Consequently, advisors should put formal plans in place both to better serve their clients and their relatives, and to guard against fallout and potential liability that could damage their practice. To that end, Mauterstock offered several specific ideas for advisors covering asset protection, long-term care and engaging clients' relatives.

First, he urges advisors who work with aging clients to train themselves to look for signs of diminished capacity, which often emerge only gradually. He offers some common scenarios: "Is your client all of a sudden starting to show up late for appointments? If they start to ask a lot of questions? Do they have difficulty with simple instructions? Do they need directions on how to get to your office?"

He suggests that advisors, especially those serving older clients, develop a diminished-capacity checklist, a reminder to evaluate a client's situation beyond the investment portfolio, to check for things like whether there is a durable power-of-attorney agreement in place or if the client happens to be a trustee. If a trust is in play, Mauterstock notes that it's important to determine whether there is a diminished capacity clause.

If clients have neither of those, he suggests asking if there is a person that the advisor can share their information with in case there is an issue in the future. "That is a very important role," he says.

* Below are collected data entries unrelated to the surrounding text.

(** C2. Both forms are classified by the same rule on their base path: a
    specifier is resolved exactly when one of the seven candidates exists,
    or the base path is a directory that holds [index.ts] or [index.tsx].
    Hence an alias specifier and a relative specifier with the same base
    path are classified alike. *)
Theorem C2_same_rule_for_both_forms (root_dir file_a file_r imp_a imp_r : string)
    (c : nat) (w : world) :
  form_of imp_a = Alias ->
  form_of imp_r = Relative ->
  let fs := w_fs w in
  let base_a := Py.join root_dir (Py.drop 2 imp_a) in
  let base_r := Py.join (Py.dirname file_r) imp_r in
  let rule base :=
    any_exists fs (candidates base) ||
    (isdir fs base &&
     (exists_ fs (Py.join base "index.ts") ||
      exists_ fs (Py.join base "index.tsx"))) in
  fst (check_import root_dir file_a imp_a c w) =
    Ok (if rule base_a then c else c + 1) /\
  fst (check_import root_dir file_r imp_r c w) =
    Ok (if rule base_r then c else c + 1) /\
  (base_a = base_r ->
   fst (check_import root_dir file_a imp_a c w) =
   fst (check_import root_dir file_r imp_r c w)).
Proof.
  intros Ha Hr fs base_a base_r rule.
  assert (Na : form_of imp_a <> Bare) by (rewrite Ha; discriminate).
  assert (Nr : form_of imp_r <> Bare) by (rewrite Hr; discriminate).
  rewrite (check_import_checked root_dir file_a imp_a c w Na).
  rewrite (check_import_checked root_dir file_r imp_r c w Nr).
  unfold base_path. rewrite Ha, Hr. fold base_a base_r fs. simpl.
  split; [reflexivity|]. split; [reflexivity|].
  now intros ->.
Qed.

(** C3. For a specifier that starts with [@/], every call the script makes
    is on the base path [join(root_dir, imp[2:])]: an existence test of the
    base path with a suffix, or the directory test of the base path itself.
    What is tested and how the specifier is classified are the same
    whatever the importing file. *)
Theorem C3_alias_relative_to_root (root_dir imp : string) :
  Py.startswith imp "@/" = true ->
  forall (filepath filepath' : string) (c : nat) (w : world),
    let fs := w_fs w in
    let base := Py.join root_dir (Py.drop 2 imp) in
    let result := check_import root_dir filepath imp c w in
    let result' := check_import root_dir filepath' imp c w in
    w_calls (snd result) =
      w_calls w ++
      map CExists (through_first (exists_ fs) (candidates base)) ++
      (if any_exists fs (candidates base) then [] else [CIsDir base]) /\
    fst result = Ok (if resolved fs base then c else c + 1) /\
    fst result' = fst result /\
    w_calls (snd result') = w_calls (snd result).
Proof.
  intros Ha filepath filepath' c w fs base result result'.
  pose proof (form_alias _ Ha) as Hf.
  assert (N : form_of imp <> Bare) by (rewrite Hf; discriminate).
  unfold result, result'.
  rewrite (check_import_checked root_dir filepath imp c w N).
  rewrite (check_import_checked root_dir filepath' imp c w N).
  unfold import_calls, base_path. rewrite Hf. fold base fs. simpl.
  repeat split; reflexivity.
Qed.

(** C4. For a specifier that starts with [.], every call the script makes
    is an existence test of the base path
    [join(dirname(filepath), imp)] with a suffix, and the whole step is the
    same whatever the project root. *)
Theorem C4_relative_to_importing_file (filepath imp : string) :
  Py.startswith imp "." = true ->
  forall (root_dir root_dir' : string) (c : nat) (w : world),
    let fs := w_fs w in
    let base := Py.join (Py.dirname filepath) imp in
    let result := check_import root_dir filepath imp c w in
    Py.startswith imp "@/" = false /\
    w_calls (snd result) =
      w_calls w ++ map CExists (through_first (exists_ fs) (candidates base)) /\
    fst result = Ok (if resolved fs base then c else c + 1) /\
    check_import root_dir' filepath imp c w = result.
Proof.
  intros Hr root_dir root_dir' c w fs base result.
  pose proof (form_relative _ Hr) as Hf.
  assert (N : form_of imp <> Bare) by (rewrite Hf; discriminate).
  unfold result.
  rewrite (check_import_checked root_dir filepath imp c w N).
  rewrite (check_import_checked root_dir' filepath imp c w N).
  unfold import_calls, base_path. rewrite Hf. fold base fs. simpl.
  split; [now apply relative_not_alias|].
  repeat split; reflexivity.
Qed.
Lemma dict_get_set_other (k k' : date_key) (v : V) (d : dict V) :
  k <> k' -> dict_get k' (dict_set k v d) = dict_get k' d.
Proof.
  intros N. induction d as [|[k0 v0] d IH]; simpl.
  - now rewrite date_key_eqb_neq.
  - destruct (date_key_eqb k0 k) eqn:E; simpl.
    + apply date_key_eqb_eq in E; subst k0.
      now rewrite date_key_eqb_neq.
    + now rewrite IH.
Qed.

Lemma dict_set_set (k : date_key) (v v' : V) (d : dict V) :
  dict_set k v' (dict_set k v d) = dict_set k v' d.
Proof.
  induction d as [|[k0 v0] d IH]; simpl.
  - now rewrite date_key_eqb_refl.
  - destruct (date_key_eqb k0 k) eqn:E; simpl; rewrite E; [reflexivity|].
    now rewrite IH.
Qed.

Lemma dict_keys_set_new (k : date_key) (v : V) (d : dict V) :
  ~ In k (dict_keys d) -> dict_keys (dict_set k v d) = dict_keys d ++ [k].
Proof.
  induction d as [|[k0 v0] d IH]; simpl; intros N; [reflexivity|].
  rewrite date_key_eqb_neq by (intros ->; apply N; now left).
  simpl. f_equal. apply IH. intros H; apply N; now right.
Qed.
End DictFacts.

Lemma col_pos_In (cols : list string) (c : string) :
  In c cols -> exists j, col_pos cols c = Some j.
Proof.
  induction cols as [|c' cols IH]; simpl; [tauto|].
  intros H. destruct (String.eqb c' c) eqn:E; [eauto|].
  destruct H as [->|H]; [now rewrite String.eqb_refl in E|].
  destruct (IH H) as [j ->]. simpl; eauto.
Qed.

Lemma col_pos_same_name (cols : list string) (c : string) (j : nat) :
  col_pos cols c = Some j -> nth_error cols j = Some c.
Proof.
  revert j. induction cols as [|c' cols IH]; simpl; [discriminate|].
  intros j. destruct (String.eqb_spec c' c) as [->|N].
  - intros [= <-]; reflexivity.
  - destruct (col_pos cols c) as [j'|]; simpl; [|discriminate].
    intros [= <-]. simpl. now apply IH.
Qed.

(** ** Row lookups *)

Lemma filter_nil_iff {A} (f : A -> bool) (l : list A) :
  filter f l = [] <-> forall x, In x l -> f x = false.
Proof.
  induction l as [|a l IH]; simpl.
  - split; [intros _ x []|reflexivity].
  - destruct (f a) eqn:E; split.
    + discriminate.
    + intros H. rewrite (H a) in E by now left. discriminate.
    + intros H x [<-|Hx]; [assumption|]. now apply IH.
    + intros H. apply IH. intros x Hx. apply H. now right.
Qed.

Lemma loc_hour_missing (tmy : TMY) (k : mdh) (col : string) :
  In col (df_columns tmy) -> ~ In k (df_index tmy) ->
  loc_hour tmy k col =
    Raise (KeyError (LTuple [fst (fst k); snd (fst k); snd k])).
Proof.
  intros Hc Hk. unfold loc_hour.
  destruct (col_pos_In _ _ Hc) as [j ->].
  replace (filter _ (df_rows tmy)) with (@nil (mdh * list Q)).
  - destruct k as [[m d] h]; reflexivity.
  - symmetry. apply filter_nil_iff. intros r Hr.
    destruct (mdh_eqb k (fst r)) eqn:E; [|reflexivity].
    apply mdh_eqb_eq in E. exfalso. apply Hk. subst k.
    unfold df_index. now apply in_map.
Qed.

Lemma loc_hour_present (tmy : TMY) (k : mdh) (col : string) :
  In col (df_columns tmy) -> In k (df_index tmy) ->
  exists c, loc_hour tmy k col = Ok c.
Proof.
  intros Hc Hk. unfold loc_hour.
  destruct (col_pos_In _ _ Hc) as [j ->].
  destruct (filter _ (df_rows tmy)) as [|r [|r' rs]] eqn:F; eauto.
  exfalso. unfold df_index in Hk. apply in_map_iff in Hk as [r [<- Hr]].
  rewrite filter_nil_iff in F. specialize (F r Hr).
  now rewrite mdh_eqb_refl in F.
Qed.

Lemma loc_hour_not_KeyError_tuple (tmy : TMY) (k : mdh) (col : string) (l : list Z) :
  In k (df_index tmy) -> loc_hour tmy k col <> Raise (KeyError (LTuple l)).
Proof.
  intros Hk. unfold loc_hour.
  destruct (col_pos (df_columns tmy) col) as [j|]; [|discriminate].
  destruct (filter _ (df_rows tmy)) as [|r [|r' rs]] eqn:F; try discriminate.
  exfalso. unfold df_index in Hk. apply in_map_iff in Hk as [r [<- Hr]].
  rewrite filter_nil_iff in F. specialize (F r Hr).
  now rewrite mdh_eqb_refl in F.
Qed.

(* ===================================================================== *)
(** * The interpolator as a pure function of its inputs *)
(* ===================================================================== *)

Section InterpolatorFacts.

Variable interp1d : interp_kind -> list Q -> list cell -> option (Q -> option Q).

Lemma column_loop_run tmy kind key month day_ hms cols :
  forall tbl cd,
    for_each cols (fun col =>
      vals <- lift (interp_column interp1d tmy kind month day_ hms col) ;;
      set_item_column key col vals) (dict_set key tbl cd)
    = match fill_columns interp1d tmy kind month day_ hms cols tbl with
      | Ok tbl' => Ok (tt, dict_set key tbl' cd)
      | Raise e => Raise e
      end.
Proof.
  induction cols as [|col cols IH]; intros tbl cd; simpl.
  - reflexivity.
  - unfold bind at 1. unfold bind at 1. unfold lift.
    destruct (interp_column interp1d tmy kind month day_ hms col) as [vals|e]; simpl;
      [|reflexivity].
    unfold set_item_column at 1. rewrite dict_get_set_same, dict_set_set.
    apply IH.
Qed.

Lemma group_body_run tmy kind key ts cd :
  group_body interp1d tmy kind (key, ts) cd
  = match group_table interp1d tmy kind key ts with
    | Ok tbl => Ok (tt, dict_set key tbl cd)
    | Raise e => Raise e
    end.
Proof.
  destruct key as [[year month] day]. unfold group_body, group_table.
  unfold bind at 1. unfold set_item at 1.
  unfold bind at 1. unfold set_item_column at 1.
  rewrite dict_get_set_same, dict_set_set.
  apply column_loop_run.
Qed.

And from that point on, he points out, it is crucial that the advisor and the firm's staffers document every interaction with the client.

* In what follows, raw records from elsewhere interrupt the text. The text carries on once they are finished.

(* ===== verification/ListProofs.v ===== *)
(** * Correctness of the linked lists

    [repr h l xs]: in the heap [h] the list object [l] holds the items [xs].
    Every operation of [LinkedList] refines the operation of [Seq] of the same
    name: related results, the same assertion failures. *)

From S2P Require Import Prelude Lists.
Import LinkedList.

(** ** Chains of elements *)

Section chains.
Context {T : Type} `{EqDecision T}.
#[local] Abbreviation heap := (gmap positive (ListElement T)).
Implicit Types (h : heap) (l : List) (p : ptr) (x : T) (ns : list (positive * T)).

(** [chain h p ns]: following [next] from [p] visits the addresses and items
    of [ns] and then NULL. *)
Fixpoint chain (h : heap) (p : ptr) (ns : list (positive * T)) : Prop :=
  match ns with
  | [] => p = None
  | (a, x) :: ns' => p = Some a /\ exists n, h !! a = Some (mkElement n x) /\ chain h n ns'
  end.

Definition last_addr (ns : list (positive * T)) : ptr := fst <$> list.last ns.

Definition repr (h : heap) (l : List) (xs : list T) : Prop :=
  exists ns, chain h (first l) ns /\ ns.*2 = xs /\
    last l = last_addr ns /\ numInList l = Z.of_nat (length ns).

Lemma fresh_addr_fresh h : h !! fresh_addr h = None.
Proof.
  unfold fresh_addr.
  enough (H : forall k, is_Some (h !! k) ->
    (k < map_fold (fun k (_ : ListElement T) acc => Pos.max (Pos.succ k) acc) 1 h)%positive).
  { destruct (h !! _) eqn:E; [|done]. exfalso.
    pose proof (H _ (ex_intro _ _ E)). lia. }
  apply (map_fold_weak_ind (fun acc (m : heap) => forall k, is_Some (m !! k) -> (k < acc)%positive)).
  - intros k [e He]. rewrite lookup_empty in He. done.
  - intros i e m acc _ IH k [e' He'].
    destruct (decide (i = k)) as [->|Hne]; [lia|].
    rewrite lookup_insert_ne in He' by done.
    specialize (IH k (ex_intro _ _ He')). lia.
Qed.

Lemma chain_unique h p ns ns' : chain h p ns -> chain h p ns' -> ns = ns'.
Proof.
  revert p ns'. induction ns as [|[a x] ns IH]; intros p [|[a' x'] ns']; cbn; try naive_solver.
Qed.

Lemma chain_app h p ns1 a x ns2 :
  chain h p (ns1 ++ (a, x) :: ns2) -> chain h (Some a) ((a, x) :: ns2).
Proof.
  revert p. induction ns1 as [|[b y] ns1 IH]; intros p C; cbn in C.
  - destruct C as (-> & C). by split.
  - destruct C as (_ & n & _ & C). eauto.
Qed.

Lemma chain_NoDup h p ns : chain h p ns -> NoDup ns.*1.
Proof.
  revert p. induction ns as [|[a x] ns IH]; intros p C; cbn; [constructor|].
  pose proof C as (-> & n & E & C'). constructor; [|by eauto].
  intros ([b y] & Hb & Hin)%list_elem_of_fmap. cbn in Hb. subst b.
  apply list_elem_of_split in Hin as (l1 & l2 & ->).
  pose proof (chain_app _ _ _ _ _ _ C') as C2.
  pose proof (chain_unique _ _ _ _ C C2) as E2.
  apply (f_equal length) in E2. cbn in E2. rewrite length_app in E2. cbn in E2. lia.
Qed.

Lemma chain_elem h p ns a x :
  chain h p ns -> (a, x) ∈ ns -> exists n, h !! a = Some (mkElement n x).
Proof.
  revert p. induction ns as [|[b y] ns IH]; intros p; cbn.
  - intros _ H. by apply not_elem_of_nil in H.
  - intros (_ & n & E & C) [H|H]%elem_of_cons; [naive_solver|eauto].
Qed.

(** A chain does not see a change at an address outside it. *)
Lemma chain_insert h p ns a e : a ∉ ns.*1 -> chain h p ns -> chain (<[a := e]> h) p ns.
Proof.
  revert p. induction ns as [|[b y] ns IH]; intros p; cbn; [done|].
  intros Hn (-> & n & E & C). apply not_elem_of_cons in Hn as [Hab Hn].
  split; [done|]. exists n. rewrite lookup_insert_ne by done. eauto.
Qed.
Lemma ExceptionHandler_ok cfg m which c :
  ExceptionHandler cfg m which = Ok c -> machine_ok m ->
  machine_ok (ctl_machine c) /\ shape (ctl_machine c) = shape m.
Proof.
  unfold ExceptionHandler. intros E H. case_decide; [|by eapply handle_exception_ok].
  apply bind_Ok in E as (? & _ & E). apply bind_Ok in E as (va & _ & E).
  apply bind_Ok in E as ([[e [f entry]] m1] & E1%pageTableTranslation_keeps & E).
  assert (K : keeps m m1) by (etransitivity; [apply keeps_counters|done]).
  case_decide; inv_res.
  - rewrite <- (keeps_shape _ _ K). eapply handle_exception_ok; [done|by eapply keeps_ok].
  - apply arr_Ok in Hm. apply updateTLB_length in Hm0. cbn.
    assert (K2 : keeps m (with_tlb m1 (Some a0))) by (etransitivity; [done|by eapply keeps_tlb]).
    split; [by eapply keeps_ok|by apply keeps_shape].
Qed.

Lemma RaiseException_ok cfg m which bad c :
  RaiseException cfg m which bad = Ok c -> mid_ok m -> is_i32 bad ->
  machine_ok (ctl_machine c) /\ shape (ctl_machine c) = shape m.
Proof.
  unfold RaiseException. intros E [HE HR] Hb. apply bind_Ok in E as (m1 & E1 & E).
  pose proof (setReg_gp _ _ _ _ E1 HR Hb ltac:(done)) as HR1.
  apply setReg_Ok in E1 as [_ ->]. rewrite DelayedLoad_total in E by done. cbn in E.
  destruct (delayed_ok _ 0 0 HR1 ltac:(done) ltac:(done)) as [HR2 HZ2]. cbn in HR2, HZ2.
  apply bind_Ok in E as (c' & E2 & E).
  eapply ExceptionHandler_ok in E2 as [H2 S2]; [|split; [split; [|exact HR2]|exact HZ2]].
  - inv_res. destruct c' as [u m2|m2|m2]; cbn in *; split; try done.
    by eapply keeps_ok; [apply keeps_status|].
  - by destruct HE.
Qed.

Mauterstock also recommends that advisors have a conversation with their aging clients about their plans to cover medical expenses down the road, touching on issues like the limitations of Medicare and broaching the subject of long-term care insurance. In part, discussing long-term care issues early on can be a hedge against future reprisals from the client's adult children. Imagine a scenario in which 10 years of intensive elder care depletes a client's resources, and the son or daughter confronts the advisor demanding to know why their parent was not offered long-term care insurance.

"You need to make a determination if in fact they want it, and [if they] choose not to take it, have them sign a form indicating that they turned it down," Mauterstock says.

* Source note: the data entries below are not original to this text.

(* ===== verification/VmProofs.v ===== *)
(** * Virtual memory: translation, isolation, demand paging and replacement

    The build with the inverted page table ([USE_RPT]) and no TLB: frame [i] is
    described by entry [i] of the one table, by the thread that owns it and the
    page it holds. *)

From S2P Require Import Prelude Words Bytes Bitmap BitmapProofs Machine MachineProofs.

(** ** Searching a table *)

Lemma find_entry_spec n i p t :
  0 <= i -> i + Z.of_nat n <= Z.of_nat (length t) ->
  exists r, find_entry n i p t = Ok r /\
    match r with
    | Some j => i <= j < i + Z.of_nat n /\ exists e, aget t j = Ok e /\ p e = true /\
        forall k e', i <= k < j -> aget t k = Ok e' -> p e' = false
    | None => forall k e', i <= k < i + Z.of_nat n -> aget t k = Ok e' -> p e' = false
    end.
Proof.
  revert i. induction n as [|n IH]; intros i Hi Hn; cbn [find_entry].
  { exists None. split; [done|]. intros k e' Hk. lia. }
  destruct (aget_in_range t i) as [e Ee]; [lia|]. rewrite Ee. cbn [mbind res_bind].
  destruct (p e) eqn:Ep.
  { exists (Some i). split; [done|]. split; [lia|]. exists e. split_and!; [done..|]. intros. lia. }
  destruct (IH (i + 1)) as (r & E & Hr); [lia..|]. exists r. split; [done|].
  assert (F : forall k e', k = i -> aget t k = Ok e' -> p e' = false) by (intros k e' ->; congruence).
  destruct r as [j|].
  - destruct Hr as (Hj & e1 & E1 & P1 & B). split; [lia|]. exists e1. split_and!; [done..|].
    intros k e' Hk Hk'. destruct (decide (k = i)); [by eapply F|]. eapply B; [|done]. lia.
  - intros k e' Hk Hk'. destruct (decide (k = i)); [by eapply F|]. eapply Hr; [|done]. lia.
Qed.

(** ** The inverted page table *)

Record rpt_ok (cfg : Config) (m : Machine) (t : list TranslationEntry) : Prop := mkRptOk {
  rpt_cfg : USE_RPT cfg = true;
  rpt_tlb : tlb m = None;
  rpt_pt : pt m = Some t;
  rpt_length : length t = Z.to_nat NumPhysPages;
  rpt_env : env_ok m }.

(** Frame [f] holds page [v] of thread [tid]. *)
Definition owns (t : list TranslationEntry) (tid v f : Z) : Prop :=
  exists e, aget t f = Ok e /\ vpn e = v /\ tID e = tid.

He also says that advisors reach out to outside experts to help handle the affairs of clients who are losing their faculties, such as an elder-law attorney, a geriatric care manager or an insurance agent to discuss long-term care issues.

"You can't know it all; you'll never know it all. You need other professionals to help you," he says.

Similarly, advisors can help their cause when they involve the client's relatives, perhaps by helping to convene a family meeting. Involving a client's family can certainly pay dividends for the firm down the road by improving the chances that the children eventually become clients themselves. But more immediately, the advisor can help the family work through important decisions like whether an elderly relative will remain at home, and, if so, who will be primarily responsible for their care.

"You have to build a relationship with the family of your client. If in fact one of your clients begins to [suffer from] diminished capacity, it's going to affect the entire family. The entire family's going to be affected by that situation," Mauterstock says. "You as an advisor have to learn how to work with that kind of family."